Other factors that appear to be predictive of poor outcomes are thrombocytopenia and LFTs 5x upper limit of normal.
Disposition
I had never discharged multifocal pneumonia before. Now I personally do
it 12-15 times a shift. 2 weeks ago we were admitting anyone who
needed supplemental oxygen. Now we are discharging with oxygen if the
patient is comfortable and oxygenating above 92% on nasal cannula. We
have contracted with a company that sends a paramedic to their home
twice daily to check on them and record a pulse ox. We know many of
these patients will bounce back but if it saves a bed for a day we have
accomplished something. Obviously we are fearful some won't make it
back.
We are a small community hospital. Our 22 bed ICU and now a 4
bed Endoscopy suite are all Covid 19. All of these patients are
intubated except one. 75% of our floor beds have been cohorted into
covid 19 wards and are full. We are averaging 4 rescue intubations a day
on the floor. We now have 9 vented patients in our ER transferred down
from the floor after intubation.
Luckily we are part of a larger
hospital group. Our main teaching hospital repurposed space to open 50
new Covid 19 ICU beds this past Sunday so these numbers are with
significant decompression. Today those 50 beds are full. They are
opening 30 more by Friday. But even with the "lockdown", our AI models
are expecting a 200-400% increase in covid 19 patients by 4/4/2020.
Treatment
Supportive
worldwide 86% of covid 19 patients that go on a vent die. Seattle
reporting 70%. Our hospital has had 5 deaths and one patient who was
extubated. Extubation happens on day 10 per the Chinese and day 11 per
Seattle.
Plaquenil which has weak ACE2 blockade doesn't appear to
be a savior of any kind in our patient population. Theoretically, it
may have some prophylactic properties but so far it is difficult to see
the benefit to our hospitalized patients, but we are using it and the
studies will tell. With Plaquenil's potential QT prolongation and liver
toxic effects (both particularly problematic in covid 19 patients), I
am not longer selectively prescribing this medication as I stated on a
previous post.
We are also using Azithromycin, but are intermittently running out of IV.
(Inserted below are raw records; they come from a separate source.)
(* ===== verification/Permission.v ===== *)
(** * Permissions and participation states

    src/lib/ov_vocs_db/src/ov_vocs_permission.c, and ov_participation_state.c of
    ov_base. A string is [None] for [NULL]. *)
From S2P Require Import Prelude Hashtable OvList Dict JsonValue.

(** ** The code *)

Definition OV_KEY_RECV : string := "recv".
Definition OV_KEY_SEND : string := "send".
Definition OV_KEY_NONE : string := "none".
Definition OV_KEY_PTT : string := "ptt".

Inductive ov_vocs_permission := OV_VOCS_NONE | OV_VOCS_RECV | OV_VOCS_SEND.
#[export] Instance ov_vocs_permission_eq_dec : EqDecision ov_vocs_permission.
Proof. solve_decision. Defined.

Definition ov_vocs_permission_to_string (self : ov_vocs_permission) : string :=
  match self with OV_VOCS_RECV => OV_KEY_RECV | OV_VOCS_SEND => OV_KEY_SEND | OV_VOCS_NONE => OV_KEY_NONE end.
Definition ov_vocs_permission_from_string (str : option string) : ov_vocs_permission :=
  match str with
  | None => OV_VOCS_NONE
  | Some str =>
      if negb (String.length str =? 4)%nat then OV_VOCS_NONE
      else if bool_decide (str = OV_KEY_RECV) then OV_VOCS_RECV
      else if bool_decide (str = OV_KEY_SEND) then OV_VOCS_SEND
      else OV_VOCS_NONE
  end.
Definition ov_vocs_permission_from_json (h : json_heap) (val : Z) : option ov_vocs_permission :=
  s ← ov_json_string_get h val; Some (ov_vocs_permission_from_string s).
Definition ov_vocs_permission_granted (reference check : ov_vocs_permission) : bool :=
  match check with
  | OV_VOCS_NONE => true
  | OV_VOCS_RECV => negb (bool_decide (OV_VOCS_NONE = reference))
  | OV_VOCS_SEND => bool_decide (OV_VOCS_SEND = reference)
  end.

Inductive ov_participation_state :=
  | OV_PARTICIPATION_STATE_NONE | OV_PARTICIPATION_STATE_RECV | OV_PARTICIPATION_STATE_RECV_OFF
  | OV_PARTICIPATION_STATE_SEND | OV_PARTICIPATION_STATE_SEND_OFF
  | OV_PARTICIPATION_STATE_PTT | OV_PARTICIPATION_STATE_PTT_OFF.
#[export] Instance ov_participation_state_eq_dec : EqDecision ov_participation_state.
Proof. solve_decision. Defined.

Definition ov_participation_state_to_string (state : ov_participation_state) : string :=
  match state with
  | OV_PARTICIPATION_STATE_RECV => OV_KEY_RECV
  | OV_PARTICIPATION_STATE_RECV_OFF => OV_KEY_RECV +:+ "_OFF"
  | OV_PARTICIPATION_STATE_SEND => OV_KEY_SEND
  | OV_PARTICIPATION_STATE_SEND_OFF => OV_KEY_SEND +:+ "_OFF"
  | OV_PARTICIPATION_STATE_PTT_OFF => OV_KEY_PTT +:+ "_OFF"
  | OV_PARTICIPATION_STATE_PTT => OV_KEY_PTT
  | OV_PARTICIPATION_STATE_NONE => OV_KEY_NONE
  end.
Definition ov_participation_state_from_string (state : option string) : ov_participation_state :=
  let ov_string_equal s := bool_decide (state = Some s) in
  if ov_string_equal OV_KEY_SEND then OV_PARTICIPATION_STATE_SEND
  else if ov_string_equal (OV_KEY_SEND +:+ "_OFF") then OV_PARTICIPATION_STATE_SEND_OFF
  else if ov_string_equal OV_KEY_RECV then OV_PARTICIPATION_STATE_RECV_OFF
  else if ov_string_equal (OV_KEY_RECV +:+ "_OFF") then OV_PARTICIPATION_STATE_RECV_OFF
  else if ov_string_equal (OV_KEY_PTT +:+ "_OFF") then OV_PARTICIPATION_STATE_PTT_OFF
  else if ov_string_equal OV_KEY_PTT then OV_PARTICIPATION_STATE_PTT
  else OV_PARTICIPATION_STATE_NONE.

(** ** Properties *)

(** Permissions are ordered: none, receive, send. *)
Definition permission_rank (p : ov_vocs_permission) : Z :=
  match p with OV_VOCS_NONE => 0 | OV_VOCS_RECV => 1 | OV_VOCS_SEND => 2 end.
Lemma permission_string_roundtrip p : ov_vocs_permission_from_string (Some (ov_vocs_permission_to_string p)) = p.
Proof. by destruct p. Qed.
Lemma permission_granted_iff reference check :
  ov_vocs_permission_granted reference check = (permission_rank check <=? permission_rank reference).
Proof. by destruct reference, check. Qed.
Lemma permission_from_string_exact s p : p <> OV_VOCS_NONE ->
  ov_vocs_permission_from_string (Some s) = p <-> s = ov_vocs_permission_to_string p.
Proof.
  intros Hp. split; [|intros ->; apply permission_string_roundtrip]. unfold ov_vocs_permission_from_string.
  destruct (negb _); [congruence|]. repeat case_bool_decide; intros <-; done.
Qed.
(** Every state but the plain receiving one is read back from its name; that
    one is read as switched off. *)
Lemma participation_state_roundtrip s :
  ov_participation_state_from_string (Some (ov_participation_state_to_string s)) =
    match s with OV_PARTICIPATION_STATE_RECV => OV_PARTICIPATION_STATE_RECV_OFF | s => s end.
Proof. by destruct s. Qed.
Do not give these patient's standard sepsis fluid resuscitation. Be
very judicious with the fluids as it hastens their respiratory
decompensation. Outside the DKA and renal failure dehydration, leave
them dry.
Proning vented patients significantly helps oxygenation. Even self proning the ones on nasal cannula helps.
Vent settings- Usual ARDS stuff, low volume, permissive hypercapnia,
etc. Except for Peep of 5 will not do. Start at 14 and you may go up to
25 if needed.
Do not use Bipap- it does not work well and is a
significant exposure risk with high levels of aerosolized virus to you
and your staff. Even after a cough or sneeze this virus can aerosolize
up to 3 hours.
The same goes for nebulizer treatments. Use MDI.
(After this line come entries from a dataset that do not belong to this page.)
(** The members of domains and of projects, when the index does not know the id. *)
Lemma delete_in_both h db e k id : db_inv (h, db) -> leaf e k -> index db e !! id = None ->
  exists h', ('(result, h1) ← delete_in (domains db) id k true h; delete_in (projects db) id k result h1) = Some (true, h') /\
    db_inv (h', db) /\ kept db e id h h' /\
    forall o, owner_path o -> get_path h' (data_domains db) (o ++ [k; id]) = None.
Proof.
  intros I Hl Hn.
  destruct (delete_in_owners h db OV_VOCS_DB_DOMAIN (domains db) e k id true I eq_refl) as (h2 & -> & I2 & K2 & _ & N2);
    [intros o x; apply domain_owns; by left|done..|]. cbn [mbind option_bind andb].
  destruct (delete_in_owners h2 db OV_VOCS_DB_PROJECT (projects db) e k id true I2 eq_refl) as (h3 & -> & I3 & K3 & Sh3 & N3);
    [intros o x; by apply project_owns|done..|]. exists h3. split; [done|]. split; [done|]. split; [by eapply kept_trans|].
  intros o [d|d p]; [|by apply (N3 _ p); constructor].
  destruct (get_path h3 _ ([d] ++ [k; id])) as [q|] eqn:Eq; [|done]. apply Sh3 in Eq; [|done].
  by rewrite (N2 [d] d) in Eq by constructor.
Qed.
(** Deleting an entity of a database in order returns; the database is in
    order again, the id is not known any more, and what is left of the domains is
    what was not in the deleted entity; when it is a role called admin all other
    admin roles are gone, too. When a user is deleted with success no known role
    has a member of that name any more. *)
Lemma delete_entity_spec st e id : db_inv st ->
  exists b h' db', ov_vocs_db_delete_entity true st e id = Some (b, (h', db')) /\ db_inv (h', db') /\
    (forall e' i q, index db' e' !! i = Some q -> index st.2 e' !! i = Some q) /\
    data_domains db' = data_domains st.2 /\ index db' e !! id = None /\
    (e <> OV_VOCS_DB_ENTITY_ERROR -> e <> OV_VOCS_DB_USER -> b = true) /\
    without st.1 st.2 e id h' /\ (is_admin_role e id = true -> no_admin_role h' st.2) /\
    (e = OV_VOCS_DB_USER -> b = true -> forall r v, index db' OV_VOCS_DB_ROLE !! r = Some v -> get_path h' v [OV_KEY_USERS; id] = None).
Proof.
  destruct st as [h db]. intros I. cbn [fst snd]. destruct (db_delete_total h db e id I) as (h1 & db1 & E1 & I1 & Hs & ED & Hn & Hw).
  unfold ov_vocs_db_delete_entity. cbn [negb]. rewrite E1. cbn [mbind option_bind].
  destruct e; cbn [mbind option_bind].
  - exists false, h1, db1. by repeat (split; [done|]).
  - assert (unindex_domain (h1, db1) id = Some (true, (h1, db1))) as ->.
    { unfold unindex_domain. rewrite json_get_spec.
      - destruct (get_key h1 (data_domains db1) id) as [q|] eqn:Eq; [|done]. exfalso.
        pose proof (inv_complete _ I1 _ [id] id q (path_domain id)) as Hc. cbn [fst snd walk] in Hc. rewrite Eq in Hc.
        rewrite Hc in Hn; done.
      - apply (I_wf h1 db1 I1).
      - destruct (inv_domains _ I1) as [|(v & Hv & _)]; [by left|right; by exists v]. }
    cbn [mbind option_bind]. exists true, h1, db1. by repeat (split; [done|]).
  - destruct (delete_in_owners h1 db1 OV_VOCS_DB_DOMAIN (domains db1) OV_VOCS_DB_PROJECT OV_KEY_PROJECTS id true I1 eq_refl) as (h2 & -> & I2 & K2 & _);
      [intros o x; apply domain_owns; by right|done..|]. cbn [mbind option_bind andb]. exists true, h2, db1.
    repeat (split; [done|]). split; [by eapply without_kept|done].
  - destruct (delete_in_both h1 db1 OV_VOCS_DB_LOOP OV_KEY_LOOPS id I1 leaf_loop Hn) as (h2 & E & I2 & K2 & _).
    destruct (delete_in (domains db1) id OV_KEY_LOOPS true h1) as [[r h']|]; [|done]. cbn [mbind option_bind] in E |- *.
    rewrite E. cbn [mbind option_bind]. exists true, h2, db1. repeat (split; [done|]). split; [by eapply without_kept|done].
  - destruct (delete_in_both h1 db1 OV_VOCS_DB_ROLE OV_KEY_ROLES id I1 leaf_role Hn) as (h2 & E & I2 & K2 & N2).
    destruct (delete_in (domains db1) id OV_KEY_ROLES true h1) as [[r h']|]; [|done]. cbn [mbind option_bind] in E |- *.
    rewrite E. cbn [mbind option_bind]. exists true, h2, db1. repeat (split; [done|]). split; [by eapply without_kept|]. split; [|done].
    intros Ha%bool_decide_eq_true o Ho. rewrite <- ED. subst id. by apply N2.
  - destruct (delete_in_roles h1 db1 id true I1) as (ok & h2 & -> & I2 & S2 & Hr). cbn [mbind option_bind andb]. exists ok, h2, db1.
    repeat (split; [done|]). split; [by eapply without_kept, same_kept|done].
Qed.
you can give 8-10 puffs at one time of an albuterol MDI. Use only if
wheezing which isn't often with covid 19. If you have to give a
nebulizer must be in a negative pressure room; and if you can, instruct
the patient on how to start it after you leave the room.
Do not
use steroids, it makes this worse. Push out to your urgent cares to stop
their usual practice of steroid shots for their URI/bronchitis.
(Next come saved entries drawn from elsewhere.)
(** In a database in order a user may
    administrate a project exactly when the project exists and the user is
    an administrator of the project or of the domain that has the project. *)
Lemma project_admin_exact st user id : db_inv st ->
  exists b, ov_vocs_db_authorize_project_admin true st user id = Some b /\
    (b = true <-> exists d p, get_path st.1 (data_domains st.2) [d; OV_KEY_PROJECTS; id] = Some p /\
       (is_admin st [d; OV_KEY_PROJECTS; id] user \/ is_admin st [d] user)).
Proof.
  destruct st as [h db]. intros I. pose proof (I_wf h db I) as W. cbn [fst snd]. unfold ov_vocs_db_authorize_project_admin, authorize_project_admin.
  cbn [negb fst snd]. pose proof (index_get_spec db OV_VOCS_DB_PROJECT id (inv_dicts _ I)) as E. cbn [get_index_dict index_get] in E. rewrite E.
  cbn [mbind option_bind]. destruct (index db OV_VOCS_DB_PROJECT !! id) as [p|] eqn:Ep.
  2:{ exists false. split; [done|]. split; [done|]. intros (d & p & Hp & _).
      pose proof (inv_complete _ I _ _ _ _ (path_project d id) Hp eq_refl) as Hi. cbn [fst snd] in Hi. congruence. }
  change (default 0 (Some p)) with p. destruct (I_index h db I _ id p Ep) as (ks & He & Hp).
  inversion He as [|d ?|? ? ? ? Hl]; subst; [|inversion Hl].
  destruct (I_container h db I _ [d; OV_KEY_PROJECTS] id p He Hp) as (c & v & Hc & _ & Hco & Hv & Epc).
  assert (Hp0 : p <> 0) by (by eapply live_nonzero; [apply (jw_zero _ h W)|]).
  assert (Hdx : exists x, get_path h (data_domains db) [d] = Some x /\ get_key h x OV_KEY_PROJECTS = Some c).
  { change [d; OV_KEY_PROJECTS] with ([d] ++ [OV_KEY_PROJECTS]) in Hc. rewrite walk_snoc in Hc.
    destruct (get_path h (data_domains db) [d]) as [x|]; [|done]. by exists x. }
  destruct Hdx as (x & Hx & Hxc). destruct (get_key_parent _ h x OV_KEY_PROJECTS c W Hxc) as (w & Hw & Ew).
  assert (Honly : forall d' p', get_path h (data_domains db) [d'; OV_KEY_PROJECTS; id] = Some p' -> d' = d).
  { intros d' p' Hp'. pose proof (inv_complete _ I _ _ _ _ (path_project d' id) Hp' eq_refl) as Hi. cbn [fst snd] in Hi.
    assert (p' = p) as -> by congruence. by destruct (I_same h db I _ _ _ _ _ _ _ (path_project d' id) He Hp' Hp) as [[= ->] _]. }
  rewrite (proj2 (Z.eqb_neq p 0) Hp0), is_admin_user_spec by (done || (right; by exists v)). cbn [mbind option_bind].
  case_bool_decide as Hadm.
  { exists true. split; [done|]. split; [|done]. intros _. exists d, p. split; [done|]. left. by apply (is_admin_at h db _ p). }
  rewrite (jload_Some h p v (jw_zero _ h W) Hv). cbn [mbind option_bind]. rewrite Epc.
  assert (Hc0 : c <> 0) by (by eapply live_nonzero; [apply (jw_zero _ h W)|]). rewrite (proj2 (Z.eqb_neq c 0) Hc0).
  rewrite (jload_Some h c w (jw_zero _ h W) Hw). cbn [mbind option_bind]. rewrite Ew.
  destruct (inv_ids _ I d x Hx) as (i & Hi & (s & Hs & Ht)). cbn [fst snd] in *.
  change [d; OV_KEY_ID] with ([d] ++ [OV_KEY_ID]) in Hi. rewrite walk_snoc, Hx in Hi. cbn [mbind option_bind] in Hi.
  pose proof (is_object_live h x (get_key_is_object h x _ i Hi)) as Hlx.
  assert (Hx0 : x <> 0) by (destruct Hlx as [? ?]; by eapply live_nonzero; [apply (jw_zero _ h W)|]).
  rewrite (proj2 (Z.eqb_neq x 0) Hx0). unfold ov_vocs_json_get_id. rewrite (json_get_spec h x _ W (or_intror Hlx)), Hi.
  change (default 0 (Some i)) with i. cbn [mbind option_bind]. unfold ov_json_string_get.
  rewrite (proj2 (Z.eqb_neq i 0)) by (by eapply get_key_nonzero). rewrite (jload_Some h i s (jw_zero _ h W) Hs). cbn [mbind option_bind]. rewrite Ht. cbn [mbind option_bind].
  destruct (authorize_domain_admin_spec h db user d I) as (b & -> & Hb). exists b. split; [done|]. rewrite Hb. split.
  - intros H. exists d, p. auto.
  - intros (d' & p' & Hp' & Ha). pose proof (Honly d' p' Hp') as ->. destruct Ha as [Ha|]; [|done].
    by apply (is_admin_at h db _ p) in Ha.
Qed.
Lemma project_admin_exact_witness : exists d p, get_path demo.1 (data_domains demo.2) [d; OV_KEY_PROJECTS; "base"] = Some p /\
  (is_admin demo [d; OV_KEY_PROJECTS; "base"] "ada" \/ is_admin demo [d] "ada").
Proof. destruct (project_admin_exact demo "ada" "base" demo_inv) as (b & E & Hb). apply Hb. cut (Some b = Some true); [by intros [= ->]|]. rewrite <- E. run. Defined.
We are currently out of Versed, Fentanyl, and intermittently Propofol.
Get the dosing of Precedex and Nimbex back in your heads.
One of my
colleagues who is a 31 yo old female who graduated residency last may
with no health problems and normal BMI is out with the symptoms and an
SaO2 of 92%. She will be the first of many.
I PPE best I have. I
do wear a MaxAir PAPR the entire shift. I do not take it off to eat or
drink during the shift. I undress in the garage and go straight to the
shower. My wife and kids fled to her parents outside Hattiesburg. The
stress and exposure at work coupled with the isolation at home is
trying. But everyone is going through something right now. Everyone is
scared; patients and employees. But we are the leaders of that emergency
room. Be nice to your nurses and staff. Show by example how to tackle
this crisis head on. Good luck to us all."